(** * ducksearch: the batched search orchestration of [ducksearch/search/select.py]

    A shallow embedding of [_search] and [search].  The DuckDB statements
    behind the decorated functions, the parquet files on disk and joblib's
    [Parallel] are the environment of the code; they are modelled as an
    engine interface, a finite map from file names to rows, and a
    dispatcher driven by an arbitrary completion order.  The wrappers
    [documents] and [queries] only fix the schema and source names passed
    to [search]. *)

From Stdlib Require Import ZArith Lia.
From stdpp Require Import base option list strings gmap pretty.

Open Scope Z_scope.

(** ** Python values and dictionaries *)

(** The values found in a row returned by DuckDB.  A float is kept as its
    bit pattern: the code never computes with scores.  Values are compared
    structurally; Python identifies some numbers of different types as
    dictionary keys, which no lookup by a query string can observe. *)
Inductive value :=
| VNone
| VInt (z : Z)
| VFloat (bits : Z)
| VStr (s : string).

#[global] Instance value_eq_dec : EqDecision value.
Proof. solve_decision. Defined.

Definition value_to_sum (v : value) : unit + Z + Z + string :=
  match v with
  | VNone => inl (inl (inl tt))
  | VInt z => inl (inl (inr z))
  | VFloat b => inl (inr b)
  | VStr s => inr s
  end.

Definition value_of_sum (s : unit + Z + Z + string) : value :=
  match s with
  | inl (inl (inl _)) => VNone
  | inl (inl (inr z)) => VInt z
  | inl (inr b) => VFloat b
  | inr s => VStr s
  end.

#[global] Instance value_countable : Countable value.
Proof.
  apply (inj_countable' value_to_sum value_of_sum).
  by intros [].
Defined.

(** A row: a Python [dict] from column names to values. *)
Abbreviation record := (gmap string value).

(** ** Exceptions and outcomes *)

Inductive exn :=
| EngineError (msg : string)
| KeyError (key : string)
| IndexError
| ValueError (msg : string)
| FileNotFoundError (file : string).

Inductive outcome (A : Type) :=
| Raise (e : exn)
| Return (a : A).
Arguments Raise {A} e.
Arguments Return {A} a.

(** ** The result aggregation of [_search] (lines 280-284) *)

(** [dict.pop(key)]: the value and the dict without the key; [KeyError]
    when the key is missing. *)
Definition pop (key : string) (m : record) : outcome (value * record) :=
  match m !! key with
  | Some v => Return (v, delete key m)
  | None => Raise (KeyError key)
  end.

(** [candidates[key]] on a [collections.defaultdict(list)]: a missing key
    is first bound to a fresh empty list. *)
Definition getitem (candidates : gmap value (list record)) (key : value)
  : list record * gmap value (list record) :=
  match candidates !! key with
  | Some l => (l, candidates)
  | None => ([], <[key := []]> candidates)
  end.

(** [candidates[query].append(match)] *)
Definition append_candidate (candidates : gmap value (list record))
    (query : value) (match_ : record) : gmap value (list record) :=
  let '(l, candidates) := getitem candidates query in
  <[query := l ++ [match_]]> candidates.

(** The loop [for match in matchs: query = match.pop("_query");
    candidates[query].append(match)]. *)
Fixpoint group_matchs (matchs : list record)
    (candidates : gmap value (list record))
  : outcome (gmap value (list record)) :=
  match matchs with
  | [] => Return candidates
  | match_ :: matchs =>
      match pop "_query" match_ with
      | Raise e => Raise e
      | Return (query, match_) =>
          group_matchs matchs (append_candidate candidates query match_)
      end
  end.
(** ** C10: an entry evicted by its own insertion *)

(** C10: when the payload is larger than [cache_size_limit * 0.8] and the
    insertion takes the counter above the limit, [cache_file] evicts the
    entry it has just inserted, its file is gone from the disk, the cache
    path is returned all the same, and [get_cached_file] then returns
    [None].  This holds for every path whose name [open] accepts, in every
    well-formed state whose entries name files of the cache directory and
    whose counter is not below the sum of its (non-negative) entry sizes,
    with a limit that [low_water] compares exactly. *)
Theorem cache_file_evicts_own_entry (s : state) (p : string) (b : bytes) (now now' : Z) :
  storable p = true ->
  exact_limit (cache_size_limit s) ->
  wf s ->
  housed s ->
  sizes_nonneg (metadata_cache s) ->
  total_size (metadata_cache s) <= current_cache_size s ->
  cache_size_limit s < current_cache_size s + Z.of_nat (List.length b) ->
  4 * cache_size_limit s < 5 * Z.of_nat (List.length b) ->
  exists s1,
    cache_file p b now s = (Return (cache_path_of p b), s1) /\
    In (Evicted p) (stdout s1) /\
    Dict.get p (metadata_cache s1) = None /\
    disk s1 !! cache_path_of p b = None /\
    get_cached_file p now' s1 = (Return None, s1).
Proof.
  intros Hp _ Hwf _ Hsz Hsum Hover Hbig.
  destruct (CacheFacts.cache_file_run p b now s Hp Hwf) as (n & Hn & Hrun & Hend).
  set (s0 := inserted p b now s) in *. set (l := sorted_files s0) in *.
  cbv zeta in Hrun, Hend. set (s' := evicted_all (List.firstn n l) s0) in *.
  pose proof (CacheFacts.inserted_wf p b now s Hwf) as Hwf0. fold s0 in Hwf0.
  pose proof (EnforceFacts.sorted_files_ok s0 Hwf0) as Hok. fold l in Hok.
  pose proof (EvictFacts.snapshot_ok_firstn n _ _ Hok) as Hokn.
  pose proof (SortFacts.sorted_perm by_last_access (metadata_cache s0)) as Hperm.
  fold (sorted_files s0) in Hperm. fold l in Hperm.
  set (m := new_metadata p b now).
  assert (Hin : In (p, m) l).
  { eapply Permutation_in; [symmetry; exact Hperm |].
    apply DictFacts.get_Some_In. simpl. apply DictFacts.get_set_eq. }
  assert (Hsz0 : sizes_nonneg (metadata_cache s0)).
  { apply CacheFacts.sizes_nonneg_set; [simpl; lia | exact Hsz]. }
  assert (Hszl : sizes_nonneg l).
  { eapply Permutation_Forall; [symmetry; exact Hperm | exact Hsz0]. }
  assert (Hvictim : In (p, m) (List.firstn n l)).
  { rewrite <- (List.firstn_skipn n l) in Hin, Hszl.
    apply List.in_app_or in Hin as [Hin | Hin]; [exact Hin | exfalso].
    apply List.Forall_app in Hszl as [Hsz1 Hsz2].
    assert (Hlow : low_water s' = true).
    { assert (Habove : cache_size_limit s0 < current_cache_size s0) by exact Hover.
      destruct (Hend Habove) as [-> | H]; [| exact H].
      rewrite List.skipn_all in Hin. destruct Hin. }
    unfold low_water in Hlow. apply Z.leb_le in Hlow.
    destruct (SweepFacts.evicted_all_fields _ _ Hokn) as (_ & Hlim & _ & _).
    fold s' in Hlim. rewrite Hlim in Hlow.
    pose proof (SweepFacts.evicted_all_counter _ _ Hokn Hsz1) as [Hc _]. fold s' in Hc.
    pose proof (SweepFacts.total_size_In _ _ Hsz2 Hin) as Hm. simpl in Hm.
    pose proof (CacheFacts.total_size_set p m _ Hsz) as Hset.
    pose proof (CacheFacts.total_size_perm _ _ Hperm) as Htot.
    rewrite <- (List.firstn_skipn n l), SweepFacts.total_size_app in Htot.
    unfold m in Hset. simpl in Hc, Hlow, Hset, Htot. lia. }
  destruct (SweepFacts.evicted_all_fields _ _ Hokn) as (_ & _ & Hidx & Hout).
  destruct (SweepFacts.evicted_all_disk _ _ Hokn) as (_ & Hgone & _).
  fold s' in Hidx, Hout, Hgone.
  assert (Hkey : In p (Dict.keys (List.firstn n l))).
  { apply in_map_iff. now exists (p, m). }
  eexists. split; [exact Hrun |]. split; [| split; [| split]].
  - simpl. rewrite Hout. apply List.in_or_app. left. apply List.in_or_app. right.
    now apply List.in_map.
  - simpl. rewrite Hidx. now apply SweepFacts.get_without_in.
  - simpl. now apply (Hgone (p, m)).
  - apply CacheFacts.get_cached_file_miss. simpl.
    rewrite Hidx. now apply SweepFacts.get_without_in.
Qed.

::::

WHAT YOU HAVE TO DO
Give back exactly the lines from the first line of the records through the line holding "(** ** Python values and dictionaries *)", including both of those lines and leaving out all others.

ANSWER TO THIS PROBLEM
(** * ducksearch: the batched search orchestration of [ducksearch/search/select.py]

    A shallow embedding of [_search] and [search].  The DuckDB statements
    behind the decorated functions, the parquet files on disk and joblib's
    [Parallel] are the environment of the code; they are modelled as an
    engine interface, a finite map from file names to rows, and a
    dispatcher driven by an arbitrary completion order.  The wrappers
    [documents] and [queries] only fix the schema and source names passed
    to [search]. *)

From Stdlib Require Import ZArith Lia.
From stdpp Require Import base option list strings gmap pretty.

Open Scope Z_scope.

(** ** Python values and dictionaries *)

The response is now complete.